Instructions for the task:
Each line of the entries below that includes "raises" belongs in your answer.

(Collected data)
(** The loop of lines 688-753.  Each turn that goes round again has taken
    the data of one more stream, so [fuel] beyond the number of streams is
    never used up (lemma [fill_v1_1_fuel] below). *)
Fixpoint fill_v1_1 (fuel : nat) (s : h2_sess) : h2_sess :=
  if (mem_send_size (wr_buf s) <=? 0)
     && (merge_size (wr_buf s) <? H2_WR_BUF_SIZE) then
    match fuel with
    | O => s
    | S fuel' =>
        let '(s, (strm_send_data, strm_send_size)) := next_strm_data s in
        if strm_send_size =? 0 then s
        else if merge_size (wr_buf s) + strm_send_size
                <=? to_int sizeof_merge_data then
          fill_v1_1 fuel'
            (set_wr_buf (wb_merge strm_send_data strm_send_size (wr_buf s)) s)
        else
          set_wr_buf (wb_borrow strm_send_data strm_send_size (wr_buf s)) s
    end
  else s.

Definition h2_sess_send_once_v1_1 (s : h2_sess) (w : io_world)
    : Z * h2_sess * io_world :=
  send_bufs true false (fill_v1_1 (S (length (strm_list s))) s) w.

End SendPathV1.

(** ** [h2_sess_send] (lines 308-322) *)

(** Bytes still to be written: the write buffer, what the codec will hand
    out (HTTP/2) and the unsent stream bodies (HTTP/1.1).  A send step that
    returns a positive count lowers it, which bounds the loop. *)
Definition wb_pending (wb : h2_wr_buf) : nat :=
  (Z.to_nat (merge_size wb) + Z.to_nat (mem_send_size wb)
   + if (mem_send_size wb <? 0)%Z then 1 else 0)%nat.

Definition queue_backlog (q : list mem_send_res) : nat :=
  sum_list_with (fun m => Z.to_nat (ms_size m)) q.

Definition strm_backlog (l : list h2_strm) : nat :=
  sum_list_with
    (fun strm => Z.to_nat (data_size (send_body_rb strm)
                           - data_used (send_body_rb strm))) l.

Definition send_backlog (s : h2_sess) (w : io_world) : nat :=
  (wb_pending (wr_buf s) + queue_backlog (ng_mem_send w)
   + strm_backlog (strm_list s))%nat.

Section Send.

Variable H2_WR_BUF_SIZE : Z.
Variable sizeof_merge_data : Z.
Variable EPOLL_MODE : bool.

Definition send_once (v2 : bool) (s : h2_sess) (w : io_world)
    : Z * h2_sess * io_world :=
  if v2 then h2_sess_send_once_v2 H2_WR_BUF_SIZE sizeof_merge_data EPOLL_MODE s w
  else h2_sess_send_once_v1_1 H2_WR_BUF_SIZE sizeof_merge_data s w.

(** [do { r = send_once(sess); } while (r > 0);] *)
Fixpoint send_loop (fuel : nat) (v2 : bool) (s : h2_sess) (w : io_world)
    : Z * h2_sess * io_world :=
  let '(r, s', w') := send_once v2 s w in
  if 0 <? r then
    match fuel with
    | O => (r, s', w')
    | S fuel' => send_loop fuel' v2 s' w'
    end
  else (r, s', w').

Definition is_v2 (s : h2_sess) : bool :=
  match http_ver s with
  | H2_HTTP_V2 => true
  | _ => false
  end.

Definition h2_sess_send (s : h2_sess) (w : io_world)
    : Z * h2_sess * io_world :=
  send_loop (send_backlog s w) (is_v2 s) s w.

End Send.

(** ** Settings (lines 386-442) *)

Record h2_settings := {
  header_table_size : Z;
  enable_push : Z;
  max_concurrent_streams : Z;
  initial_window_size : Z;
  max_frame_size : Z;
  max_header_list_size : Z;
  enable_connect_protocol : Z
}.

Definition h2_settings_init : h2_settings :=
  {| header_table_size := -1; enable_push := -1;
     max_concurrent_streams := -1; initial_window_size := -1;
     max_frame_size := -1; max_header_list_size := -1;
     enable_connect_protocol := -1 |}.

(** One [if (settings->field >= 0) { iv[iv_num].settings_id = id;
    iv[iv_num++].value = settings->field; }]. *)
Definition iv_add (id : settings_id) (v : Z) (iv : list settings_entry)
    : list settings_entry :=
  if 0 <=? v then iv ++ [{| settings_id_of := id; value := v |}] else iv.

(** The entries gathered by lines 405-434; [None] is a [NULL] pointer. *)
Definition settings_iv (settings : option h2_settings) : list settings_entry :=
  match settings with
  | None => []
  | Some st =>
      iv_add NGHTTP2_SETTINGS_ENABLE_CONNECT_PROTOCOL (enable_connect_protocol st)
        (iv_add NGHTTP2_SETTINGS_MAX_HEADER_LIST_SIZE (max_header_list_size st)
          (iv_add NGHTTP2_SETTINGS_MAX_FRAME_SIZE (max_frame_size st)
            (iv_add NGHTTP2_SETTINGS_INITIAL_WINDOW_SIZE (initial_window_size st)
              (iv_add NGHTTP2_SETTINGS_MAX_CONCURRENT_STREAMS
                 (max_concurrent_streams st)
                (iv_add NGHTTP2_SETTINGS_ENABLE_PUSH (enable_push st)
                  (iv_add NGHTTP2_SETTINGS_HEADER_TABLE_SIZE
                     (header_table_size st) []))))))
  end.

Section Settings.

Variable H2_WR_BUF_SIZE : Z.
Variable sizeof_merge_data : Z.
Variable EPOLL_MODE : bool.

Definition h2_sess_send_settings (s : h2_sess) (settings : option h2_settings)
    (w : io_world) : Z * h2_sess * io_world :=
  if negb (is_v2 s) then (0, s, w)
  else
    let w := io_emit (EvNgSubmitSettings (settings_iv settings)) w in
    if negb (ng_submit_ret w =? 0) then (-1, s, w)
    else h2_sess_send H2_WR_BUF_SIZE sizeof_merge_data EPOLL_MODE s w.

End Settings.
(** X8: choosing an entry of the history makes it the active one, takes its
    prompt as the original request with no improvements, shows its document
    (with the bridge injected) in the frame and as the current artifact,
    empties the text box, and writes nothing to the history or the host; an
    index outside the history changes nothing. *)
Theorem selectHistory_adopts (index : Z) (item : VisualizationHistoryItem) (s : Instance) :
  0 <= index ->
  history s !! Z.to_nat index = Some item ->
  activeHistoryIndex (run (selectHistory index) s) = Some index
  /\ originalPrompt (run (selectHistory index) s) = Some (prompt item)
  /\ improvementPrompts (run (selectHistory index) s) = []
  /\ lastGeneratedCode (run (selectHistory index) s) = Some (html item)
  /\ iframe (run (selectHistory index) s) = true
  /\ srcdoc (dom (run (selectHistory index) s)) = injectApiBridge (html item)
  /\ textareaValue (dom (run (selectHistory index) s)) = []
  /\ promptText (dom (run (selectHistory index) s)) = prompt item
  /\ history (run (selectHistory index) s) = history s
  /\ host (run (selectHistory index) s) = host s
  /\ (forall (s0 : Instance) (index0 : Z),
        inRange index0 (history s0) = false -> run (selectHistory index0) s0 = s0).
Proof.
  intros H0 Hl.
  assert (Hr : inRange index (history s) = true).
  { apply inRange_spec. split; [exact H0|]. now apply lookup_lt_Some in Hl. }
  unfold run, selectHistory. unfold_methods. unfold bind, get, update, ret.
  rewrite Hr, Hl. cbn. split_and!; try reflexivity.
  intros s0 index0 Hout. now rewrite Hout.
Qed.

Lemma selectHistory_adopts_witness :
  activeHistoryIndex (run (selectHistory 0) demoReloaded) = Some 0
  /\ originalPrompt (run (selectHistory 0) demoReloaded) = Some (js "sales by region")
  /\ lastGeneratedCode (run (selectHistory 0) demoReloaded) = Some demoDoc
  /\ iframe (run (selectHistory 0) demoReloaded) = true.
Proof.
  destruct (selectHistory_adopts 0 (mkItem (js "sales by region") demoDoc 1000) demoReloaded)
    as (Ha & Ho & _ & Hc & Hf & _); [lia | reflexivity |].
  split_and!; [exact Ha | exact Ho | exact Hc | exact Hf].
Defined.
(** X18. The per-test fixture follows the report of the call that the
    hook stored.  When the set-up that follows the fixture did not pass,
    the call was not run and there is no such report: the fixture raises
    [AttributeError] and takes no screenshot.  After a call that was
    reported as passed or skipped it does nothing: the world is as the
    test left it.  After a call that was reported as failed it does what
    [take_screenshot] does for the name [<test>_Failed], which returns
    normally with or without a registered driver.  For a test that no
    mark skips or expects to fail, the call failed when it raised anything
    but a skip. *)
Theorem auto_screenshot_on_failure_follows_report (verdict : Verdict)
    (node_name : string) (later_setup test_body : M unit) (w : World) :
  let run := auto_screenshot_on_failure verdict node_name later_setup test_body w in
  let setup_result := fst (later_setup w) in
  let w1 := snd (later_setup w) in
  let call_result := fst (test_body w1) in
  let w2 := snd (test_body w1) in
  match verdict Setup setup_result with
  | outcome_passed =>
      match verdict Call call_result with
      | outcome_failed =>
          run = Reporter.take_screenshot (Some (node_name ++ "_Failed")) w2 /\
          exists w', run = (Ok tt, w')
      | _ => run = (Ok tt, w2)
      end
  | _ =>
      run = (Raise (mk_exn AttributeError
                      "'Function' object has no attribute 'rep_call'"), w1)
  end /\
  (forall e, plain_verdict Call (Raise e) = outcome_failed <->
             exn_cls e <> Skipped) /\
  (forall p, plain_verdict p (Ok tt) = outcome_passed).
Proof.
  cbv zeta. rewrite auto_screenshot_on_failure_cases.
  split; [|split].
  - destruct (later_setup w) as [setup_result w1]. cbn [fst snd].
    destruct (verdict Setup setup_result); try reflexivity.
    destruct (test_body w1) as [call_result w2]. cbn [fst snd].
    destruct (verdict Call call_result); try reflexivity.
    split; [reflexivity|]. apply take_screenshot_total.
  - intros e. unfold plain_verdict.
    destruct (exn_cls e); split; intros H; try reflexivity; try discriminate;
      try (intros H'; discriminate); now elim H.
  - reflexivity.
Qed.

(** A set-up that raises after the fixture was set up, and a test that
    skips itself. *)
Lemma auto_screenshot_on_failure_follows_report_witness :
  auto_screenshot_on_failure plain_verdict "test_can_start_new_game"
    (raise (mk_exn PlainException "no device")) test_waits_for_play_button
    connected_world
  = (Raise (mk_exn AttributeError "'Function' object has no attribute 'rep_call'"),
     connected_world) /\
  auto_screenshot_on_failure plain_verdict "test_can_start_new_game"
    BaseTest.setup_method (raise (mk_exn Skipped "no game on this platform"))
    connected_world
  = (Ok tt, connected_world).
Proof.
  split.
  - exact (proj1 (auto_screenshot_on_failure_follows_report plain_verdict
                    "test_can_start_new_game"
                    (raise (mk_exn PlainException "no device"))
                    test_waits_for_play_button connected_world)).
  - exact (proj1 (auto_screenshot_on_failure_follows_report plain_verdict
                    "test_can_start_new_game" BaseTest.setup_method
                    (raise (mk_exn Skipped "no game on this platform"))
                    connected_world)).
Defined.


(* ================================================================== *)
(** ** Names derived from paths *)

(** [basename] and [splitext] undo the joining of a directory, a stem and
    an extension. *)
Lemma basename_of_joined (dir rest : string) :
  occurs "/"%char rest = false ->
  OsPath.basename (dir ++ String "/"%char rest) = rest.
Proof.
  intros Hrest. unfold OsPath.basename, OsPath.sep.
  rewrite (rfind_app_char "/"%char dir rest Hrest).
  replace (Z.to_nat (Z.of_nat (String.length dir) + 1)) with (S (String.length dir))
    by lia.
  apply drop_S_length_app.
Qed.

Lemma splitext_of_joined (prefix stem ext : string) (x : ascii) (stem' : string) :
  stem = String x stem' ->
  occurs "."%char stem = false ->
  occurs "."%char ext = false ->
  (PyStr.rfind "/"%char (prefix ++ stem ++ String "."%char ext)
   = Z.of_nat (String.length prefix) - 1)%Z ->
  OsPath.splitext (prefix ++ stem ++ String "."%char ext)
  = (prefix ++ stem, String "."%char ext).
Proof.
  intros Hstem Hdot_stem Hdot_ext Hsep.
  unfold OsPath.splitext, OsPath.sep, OsPath.extsep. rewrite Hsep.
  assert (Hdot : PyStr.rfind "."%char (prefix ++ stem ++ String "."%char ext)
                 = Z.of_nat (String.length (prefix ++ stem))).
  { rewrite <- string_app_assoc. now apply rfind_app_char. }
  rewrite Hdot. cbv zeta. rewrite string_length_app.
  replace (Z.of_nat (String.length prefix) - 1 <?
           Z.of_nat (String.length prefix + String.length stem))%Z with true
    by (symmetry; apply Z.ltb_lt; lia).
  replace (Z.to_nat (Z.of_nat (String.length prefix) - 1 + 1))
    with (String.length prefix) by lia.
  rewrite Nat2Z.id.
  replace (String.length prefix + String.length stem - String.length prefix)
    with (String.length stem) by lia.
  assert (Hnon : OsPath.has_non_dot (prefix ++ stem ++ String "."%char ext)
                   (String.length prefix) (String.length stem) = true).
  { subst stem. cbn [String.length OsPath.has_non_dot append].
    rewrite get_length_app.
    cbn [occurs] in Hdot_stem. apply orb_false_iff in Hdot_stem as [Hx _].
    unfold OsPath.extsep. now rewrite Hx. }
  rewrite Hnon. rewrite <- string_length_app, <- string_app_assoc.
  now rewrite take_length_app, drop_length_app.
Qed.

Written answer:
    the call was not run and there is no such report: the fixture raises
(** A set-up that raises after the fixture was set up, and a test that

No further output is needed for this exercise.